THE BLOG

Dear Food Companies: Why You Need To Hire Food Designers

09/12/2016 16:29 GMT | Updated 10/12/2017 10:12 GMT

Dear Food Companies, simply put, you design food, and a food designer designs for the food experience. You're concerned with flavor, sometimes with shape, and let's be honest, that's it. And that's understandable, because you don't have a designer working with your food scientists and food technologists and marketing people.

But if you are interested in radical innovation, then you should really add a food designer to your team!

You come up with a new flavor for nachos, a food designer comes up with Spoonachos, a nacho chip in the shape of a spoon to easily scoop up your salsa.

You design pizza, a food designer designs the KonoPizza, a pizza in the shape of a cone.

You design a pizza box, a food designer designs The Green Box, "the greenest pizza box you've ever seen".

You design a bottle of water, a food designer designs ooho, the water you can eat.

You design an ice cream cone, a food designer designs Sbrodolino, a cone with an external spiral that collects the drops of ice cream and puts them back into the cone.

You design coffee biscuits, food designers design the cookie cup, an espresso cup made of cookie, with an internal layer of icing cugar, which makes the cup waterproof while simultaneously sweetening the coffee.

You design salt, a food designer designs salt made from tears of laughter. Yes, salt made from tears of laughter of course.

I could go on but I feel like I've made my point...

You spend a lot of money in marketing research. You ask people if they prefer the squared packaging or the round packaging. You ask them what flavor they want, and if they prefer it to taste more spicy or less salty, more lemony or less garlicky. And that's great, that's awesome. But you often ignore that products are part of a context, and designing for people means designing a message and its appropriate language.

Let me explain to you what I mean: According to Professor Roberto Verganti, every product proposes an either incremental or radical change in technology. Every product also proposes an either incremental or radical change in meaning. What a food designer, well, a good food designer, can do for you is help you achieve a product that proposes both a radical change in technology and a radical change in meaning. How? A food designer has the tools to conduct the appropriate investigations on your product context and its target user. This type of research is essential for the development of any food product, and a food designer is able to directly apply the results from this research to the food and its packaging interaction with the five senses (how the food tastes, how it looks, the sound the packaging makes, etc.)

A food designer is then able to source the best technology, often from places you wouldn't even have looked at, and use it for solutions with a strong message; this means products that say something to people, products that mean something to people, products to which people relate and to which they become emotionally attached. I'm sure you don't need me to tell you that an emotional attachment to a product is often translated into an emotional attachment to the brand!

How do they do that? Because food designers, again, good food designers, know how to communicate a message with the appropriate language! They know how to make the product look and feel and sound and smell and taste (we call this the product's language), so that it clearly sends that message.

In addition, a food designer is able to propose solutions that, besides being innovative in what they mean and in their use of technology, are also able to produce solutions that are aesthetically pleasing, simple, understandable, economically viable, and finally, environmentally friendly. And don't we all want that?

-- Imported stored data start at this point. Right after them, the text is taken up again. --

(** Unlock; [None] is the fatal error of unlocking a mutex that is not held. *)
Definition release (key : serviceKey) (l : serviceLock) : option serviceLock :=
  let '(l, p) := getLocker key l in
  match heap l !! p with
  | Some m =>
      if lock m then
        let l := set_entry p (λ m, {| counter := counter m - 1; lock := false |}) l in
        if decide (counter m - 1 ≤ 0)%Z
        then Some {| inUse := delete key (inUse l); heap := heap l |}
        else Some l
      else None
  | None => None
  end.

(** Lock and Unlock of one goroutine that runs alone: Lock waits for ever on a
    mutex that is held. *)
Definition Lock (svc : Service) : M serviceLock unit := λ l,
  let '(l, p) := enter (svcKey svc) l in
  match acquire p l with
  | Some l => (l, Ok tt)
  | None => (l, Blocked)
  end.

Definition Unlock (svc : Service) : M serviceLock unit := λ l,
  match release (svcKey svc) l with
  | Some l => (l, Ok tt)
  | None => (l, Panic "sync: unlock of unlocked mutex")
  end.

(** ** Goroutines *)

(** Where a goroutine is: not using the lock, past [enter] for a key with the
    pointer it was given, or holding the mutex of the key. *)
Inductive gstate :=
  | Idle
  | Waiting (key : serviceKey) (p : nat)
  | Holding (key : serviceKey) (p : nat).

#[export] Instance gstate_eq_dec : EqDecision gstate.
Proof. solve_decision. Defined.

Record system := { slock : serviceLock; threads : gmap nat gstate }.

(** The system in which the goroutines [ts] have not called Lock yet. *)
Definition system_init (ts : gset nat) : system :=
  {| slock := new_serviceLock; threads := gset_to_gmap Idle ts |}.

(** One atomic step of goroutine [t]. *)
Inductive lock_step : system → system → Prop :=
  | step_enter t k l p σ :
      threads σ !! t = Some Idle → enter k (slock σ) = (l, p) →
      lock_step σ {| slock := l; threads := <[t := Waiting k p]> (threads σ) |}
  | step_acquire t k p l σ :
      threads σ !! t = Some (Waiting k p) → acquire p (slock σ) = Some l →
      lock_step σ {| slock := l; threads := <[t := Holding k p]> (threads σ) |}
  | step_release t k p l σ :
      threads σ !! t = Some (Holding k p) → release k (slock σ) = Some l →
      lock_step σ {| slock := l; threads := <[t := Idle]> (threads σ) |}.

Definition lock_reachable (ts : gset nat) (σ : system) : Prop :=
  rtc lock_step (system_init ts) σ.

(** ** The invariant *)

Definition uses (k : serviceKey) (g : gstate) : Prop :=
  match g with Idle => False | Waiting k' _ | Holding k' _ => k = k' end.
#[export] Instance uses_dec k g : Decision (uses k g).
Proof. destruct g; simpl; apply _. Defined.

Definition pointer (g : gstate) : option nat :=
  match g with Idle => None | Waiting _ p | Holding _ p => Some p end.

(** The number of goroutines that use a key. *)
Definition users (k : serviceKey) (ths : gmap nat gstate) : nat :=
  size (filter (λ tg, uses k tg.2) ths).

Definition held (k : serviceKey) (ths : gmap nat gstate) : Prop :=
  ∃ t p, ths !! t = Some (Holding k p).

Record lock_inv (σ : system) : Prop := {
  (* a goroutine's pointer is the one in the table *)
  inv_pointer t k g :
    threads σ !! t = Some g → uses k g → inUse (slock σ) !! k = pointer g;
  (* an entry of the table counts its users, of which there is one at least,
     and is locked exactly when one of them holds it *)
  inv_entry k p :
    inUse (slock σ) !! k = Some p →
    ∃ m, heap (slock σ) !! p = Some m ∧ counter m = Z.of_nat (users k (threads σ)) ∧
         (0 < users k (threads σ)) ∧ (lock m = true ↔ held k (threads σ));
  (* one holder per key *)
  inv_one k t1 t2 p1 p2 :
    threads σ !! t1 = Some (Holding k p1) → threads σ !! t2 = Some (Holding k p2) → t1 = t2;
  (* no entry is shared by two keys *)
  inv_inj k1 k2 p :
    inUse (slock σ) !! k1 = Some p → inUse (slock σ) !! k2 = Some p → k1 = k2;
}.

Section users.
Implicit Types ths : gmap nat gstate.

Definition one (k : serviceKey) (g : gstate) : nat := if decide (uses k g) then 1 else 0.

Lemma users_split k t g ths :
  ths !! t = Some g → users k ths = users k (delete t ths) + one k g.
Proof.
  intros Ht. unfold users, one. rewrite <- (insert_delete_id ths t g Ht) at 1.
  case_decide as Hu.
  - rewrite map_filter_insert_True by done. rewrite map_size_insert_None; [lia|].
    apply map_lookup_filter_None. left. apply lookup_delete_eq.
  - rewrite map_filter_insert_False by done. rewrite delete_delete_eq. lia.
Qed.

Lemma users_insert k t g ths :
  users k (<[t := g]> ths) = users k (delete t ths) + one k g.
Proof.
  rewrite (users_split k t g) by apply lookup_insert_eq. by rewrite delete_insert_eq.
Qed.

Lemma one_uses k g : uses k g → one k g = 1.
Proof. intros. unfold one. by rewrite decide_True. Qed.
Lemma one_not_uses k g : ¬ uses k g → one k g = 0.
Proof. intros. unfold one. by rewrite decide_False. Qed.

Lemma users_pos k t g ths : ths !! t = Some g → uses k g → 0 < users k ths.
Proof. intros Ht Hu. rewrite (users_split _ _ _ _ Ht), one_uses by done. lia. Qed.

Lemma users_pos_inv k ths : 0 < users k ths → ∃ t g, ths !! t = Some g ∧ uses k g.
Proof.
  unfold users. intros Hs. assert (size (filter (λ tg, uses k tg.2) ths) ≠ 0) as Hne by lia.
  apply map_size_ne_0_lookup_1 in Hne as [t [g Hg]].
  apply map_lookup_filter_Some in Hg as [??]. eauto.
Qed.

Lemma held_uses k ths : held k ths → 0 < users k ths.
Proof. intros (t & p & Ht). by apply (users_pos _ _ _ _ Ht). Qed.

(** The holders after the goroutine [t] moved from [g] to [g']. *)
Lemma held_insert k t g' ths :
  held k (<[t := g']> ths) ↔ (∃ p, g' = Holding k p) ∨ held k (delete t ths).
Proof.
  split.
  - intros (t' & p & Ht'). destruct (decide (t = t')) as [<-|Hne].
    + rewrite lookup_insert_eq in Ht'. simplify_eq. eauto.
    + rewrite lookup_insert_ne in Ht' by done. right. exists t', p.
      by rewrite lookup_delete_ne.
  - intros [[p ->]|(t' & p & Ht')].
    + exists t, p. apply lookup_insert_eq.
    + apply lookup_delete_Some in Ht' as [Hne Ht']. exists t', p.
      by rewrite lookup_insert_ne.
Qed.

Lemma held_delete k t g ths :
  ths !! t = Some g → (∀ p, g ≠ Holding k p) → held k (delete t ths) ↔ held k ths.
Proof.
  intros Ht Hg. split; intros (t' & p & Ht'); exists t', p.
  - by apply lookup_delete_Some in Ht' as [_ ?].
  - rewrite lookup_delete_ne; [done|]. intros ->. naive_solver.
Qed.
End users.

(** ** Preservation *)

Section preservation.
Implicit Types σ : system.

Lemma inv_init ts : lock_inv (system_init ts).
Proof.
  split; simpl.
  - intros t k g Hg Hu. apply lookup_gset_to_gmap_Some in Hg as [_ <-]. done.
  - intros k p. by rewrite lookup_empty.
  - intros k t1 t2 p1 p2 H1. apply lookup_gset_to_gmap_Some in H1 as [_ ?]. done.
  - intros k1 k2 p. by rewrite lookup_empty.
Qed.

(** A move of goroutine [t] does not touch the keys it uses neither before
    nor after. *)
Lemma other_key k t g g' ths :
  ths !! t = Some g → ¬ uses k g → ¬ uses k g' →
  users k (<[t := g']> ths) = users k ths ∧ (held k (<[t := g']> ths) ↔ held k ths).
Proof.
  intros Ht Hg Hg'. split.
  - rewrite users_insert, (users_split _ _ _ _ Ht), !one_not_uses; done.
  - rewrite held_insert, (held_delete _ _ _ _ Ht); [|intros p ->; by apply Hg].
    split; [intros [[p ->]|?]; [by destruct Hg'|done]|by right].
Qed.

(** The entry that the table has for [k] is the one a waiting or holding
    goroutine points to. *)
Lemma waiting_entry σ t k p :
  lock_inv σ → threads σ !! t = Some (Waiting k p) → inUse (slock σ) !! k = Some p.
Proof. intros Hi Ht. by rewrite (inv_pointer _ Hi t k _ Ht). Qed.
Lemma holding_entry σ t k p :
  lock_inv σ → threads σ !! t = Some (Holding k p) → inUse (slock σ) !! k = Some p.
Proof. intros Hi Ht. by rewrite (inv_pointer _ Hi t k _ Ht). Qed.

Lemma no_entry_no_users σ k :
  lock_inv σ → inUse (slock σ) !! k = None → users k (threads σ) = 0.
Proof.
  intros Hi Hk. destruct (users k (threads σ)) eqn:E; [done|].
  destruct (users_pos_inv k (threads σ)) as (t & g & Ht & Hu); [lia|].
  rewrite (inv_pointer _ Hi t k g Ht Hu) in Hk. by destruct g.
Qed.

Lemma getLocker_some k p l : inUse l !! k = Some p → getLocker k l = (l, p).
Proof. intros Hk. unfold getLocker. by rewrite Hk. Qed.

Lemma heap_bound σ k p : lock_inv σ → inUse (slock σ) !! k = Some p → p ∈ dom (heap (slock σ)).
Proof. intros Hi Hk. destruct (inv_entry _ Hi k p Hk) as (m & Hm & _). by apply elem_of_dom. Qed.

The good news is that today there are more and more food designers out there because there are a few institutions who are training food designers! And believe me, because many young food designers contact me asking what they should do to start working in the industry! And I'm tired of telling them, "Be patient because the food industry, unfortunately, is not ready for you yet. They have no idea of what a food designer is and what you can do!"

Be ready, food industry! I'm sure you need someone who can give you consistency in high-quality propositions. You need food designers, and there's plenty out there.

So, dear food companies, since I'm sure that in your list of goals there are better products and more sales, my suggestion to you is to hire a food designer!